Inoperative desalination plants, empty arts centers, rail lines that go nowhere… Between 2007 and 2013, Spain received more than €23 billion from the European Regional Development Fund (ERDF), with just 61 percent of projects completed and paid back. During the same period, Spain was given €11.5 billion from the EU’s Social and Cohesion Funds. Almost all the money has been well-spent and accounted for, and has improved Spaniards’ quality of life and helped grow the economy. But this can’t hide the existence of corruption and negligence in making better use of EU money. The Anti-Fraud Office has already recommended that the EC ask Spain to return €250 million for allegedly exaggerating the cost of the stone used to build the El Musel port in Gijón.
We lacked a rigorous evaluation of the social worth of these investments, which explains why some absurd decisions were taken”
“We lacked a rigorous before-and-after evaluation of the social worth of these investments, which explains why there were some absurd decisions taken that were partially financed with European funds,” says Santiago Lago, a professor of applied economics at the University of Vigo and the author of several studies on the impact of EU funds. “They have certainly helped us move closer toward European standards of living, but we could have managed them much better,” he concludes.
Spain hasn’t only misspent EU money. The European Investment Bank has also been generous with Madrid: it pumped €130 million into a new port in A Coruña; along with a further €180 million into a stretch of the AVE high-speed rail line between Seville and Málaga, which had to be returned after the project costs overran.

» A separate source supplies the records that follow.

Definition MaybeReplaceServerConnectionId (d : Dispatcher)
    (server_connection_id : QuicConnectionId) (v : ParsedQuicVersion)
    : option QuicConnectionId :=
  if quic_abstract_connection_id_generator F then
    MaybeReplaceConnectionId X server_connection_id v
  else
    let server_connection_id_length := cid_length server_connection_id in
    if server_connection_id_length =? expected_server_connection_id_length_ d
    then None
    else if server_connection_id_length <? expected_server_connection_id_length_ d
    then Some (ReplaceShortServerConnectionId v server_connection_id
                 (expected_server_connection_id_length_ d))
    else Some (ReplaceLongServerConnectionId v server_connection_id
                 (expected_server_connection_id_length_ d)).

(** ** Stateless termination *)

Definition StatelesslyTerminateConnection (d : Dispatcher)
    (server_connection_id : QuicConnectionId) (format : PacketHeaderFormat)
    (with_version_flag with_length_prefix : bool) (v : ParsedQuicVersion)
    (error_code : QuicErrorCode) (error_details : string)
    (a : TimeWaitAction) : Dispatcher :=
  if bool_decide (format ≠ IETF_QUIC_LONG_HEADER_PACKET)
     && negb with_version_flag
  then
    AddConnectionIdToTimeWait a
      (make_TimeWaitConnectionInfo (bool_decide (format ≠ GOOGLE_QUIC_PACKET))
         None [server_connection_id] 0) d
  else if IsSupportedVersion v then
    let terminator :=
      new_StatelessConnectionTerminator server_connection_id
        server_connection_id v in
    let d1 :=
      CloseConnection terminator error_code error_details
        (bool_decide (format ≠ GOOGLE_QUIC_PACKET)) [server_connection_id] d in
    let d2 := code_count "quic_dispatcher_generated_connection_close" d1 in
    set_log (log d2 ++ [ConnectionCloseAtServer error_code]) d2
  else
    let termination_packets :=
      [BuildVersionNegotiationPacket server_connection_id
         EmptyQuicConnectionId (bool_decide (format ≠ GOOGLE_QUIC_PACKET))
         with_length_prefix []] in
    AddConnectionIdToTimeWait SEND_TERMINATION_PACKETS
      (make_TimeWaitConnectionInfo (bool_decide (format ≠ GOOGLE_QUIC_PACKET))
         (Some termination_packets) [server_connection_id] 0) d.

(** ** Sessions and their creation *)

(** [session->ProcessUdpPacket(self, peer, packet)] through a handle: the
    session behind it records the datagram. *)
Definition ProcessUdpPacket (h : nat) (self peer : QuicSocketAddress)
    (p : QuicReceivedPacket) (d : Dispatcher) : Dispatcher :=
  set_sessions (alter (session_ProcessUdpPacket self peer p) h (sessions d)) d.

Definition session_connection_id (d : Dispatcher) (h : nat)
    : QuicConnectionId :=
  match sessions d !! h with
  | Some s => connection_id s
  | None => EmptyQuicConnectionId
  end.

Definition SetLastError (error : QuicErrorCode) (d : Dispatcher) : Dispatcher :=
  set_last_error error d.

Definition OnFailedToDispatchPacket (packet_info : ReceivedPacketInfo) : bool :=
  false.

Definition ShouldCreateSessionForUnknownVersion (label : N) : bool := false.

Definition OnBufferPacketFailure (rs : EnqueuePacketResult)
    (server_connection_id : QuicConnectionId) (d : Dispatcher) : Dispatcher :=
  set_log (log d ++ [BufferPacketFailure rs server_connection_id]) d.
(** * skill-manager: source parsing, acquisition strategies, install and uninstall

    A shallow embedding of
      - [scripts/detect_agents.py]  (agent registry and detection),
      - [scripts/install.py]        (source parsing, the three acquisition
                                     strategies, the installer and its exit status),
      - [scripts/uninstall.py]      (the uninstaller and its exit status),
    of the [skill-manager] skill, followed by the properties of these
    functions.

    Python values are modelled as follows.
      - [str] is [string]; the [str] methods used by the scripts are written
        out in [Module PyStr].
      - [pathlib.Path] is the record [Path] (an absolute flag and the list of
        parts); the file system is a finite map from absolute, normalised
        paths to nodes ([Module Fs]).
      - Exceptions are values of [exn]; a Python function that can raise and
        that reads or writes the file system is a function
        [World -> result A * World].
      - Everything the scripts obtain from outside (sub-processes, the
        network, the archive library, [urllib.parse.urlparse], the
        environment) is a field of the record [Env]. *)

From stdpp Require Import gmap strings list fin_maps pretty.
From Stdlib Require Import ZArith Ascii String Sorted.

Open Scope string_scope.
Open Scope Z_scope.

(** ** Python strings *)

Module PyStr.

The new port in A Coruña has its roots in the sinking of the Prestige oil tanker off the coast of Galicia, in northwestern Spain, in 2002. The environmental disaster prompted the government of the day, led by the Popular Party’s José María Aznar, to build a new port for La Coruña. The idea was to prevent any further danger to the city, which sits on a fjord, or ría, from vessels carrying fuel, and to do away with the need for the six-kilometer underwater oil pipeline. But the planners overlooked the question of how Repsol, Spain’s leading oil company, was going to transfer products from its current refinery to the new port. Twelve years on, Repsol remains at its old site. The EU pumped €267 billion into the project.
The projects have helped us move closer toward European standards of living, but we could have managed them much better”
Spain’s desalination plants provide a similar illustration of poor planning. In 2012, the then-agriculture minister Miguel Arias Cañete described the project as a “complete disaster”. After spending €1.6 billion on building 17 plants, they were working on average at less than 20 percent of their capacity. Brussels has since demanded Spain do something. Cañete has not mentioned the issue again, but the problem has not gone away. Two of the plants, in Ibiza and Menorca, are still not even operational, and remain unconnected to the mains water supply. In Barcelona, which was hit by severe water shortages in 2007 and 2008, the El Prat desalination plant, which cost €230 million, 75 percent of which came from EU funds, is functioning at just 10 percent of its capacity.
There are other examples involving smaller amounts of money. In Córdoba, in Andalusia, an arts center is still to be opened two years after construction work finished. It was funded with €27.3 million of ERDF funds. Granada’s Federico García Lorca center also remains unopened. Work was stopped when it was close to completion more than three years ago.
“Cases of misuse of EU funds are the minority,” says the European Commission’s office in Spain. A spokesman there explains that in the rare number of cases where fraud has been detected, such as stretches of the AVE rail route between Madrid and Barcelona, which have recently come to light, “we simply do not pay the money.” But the Commission says there are no specific studies carried out into how much corruption or poor planning costs EU tax payers.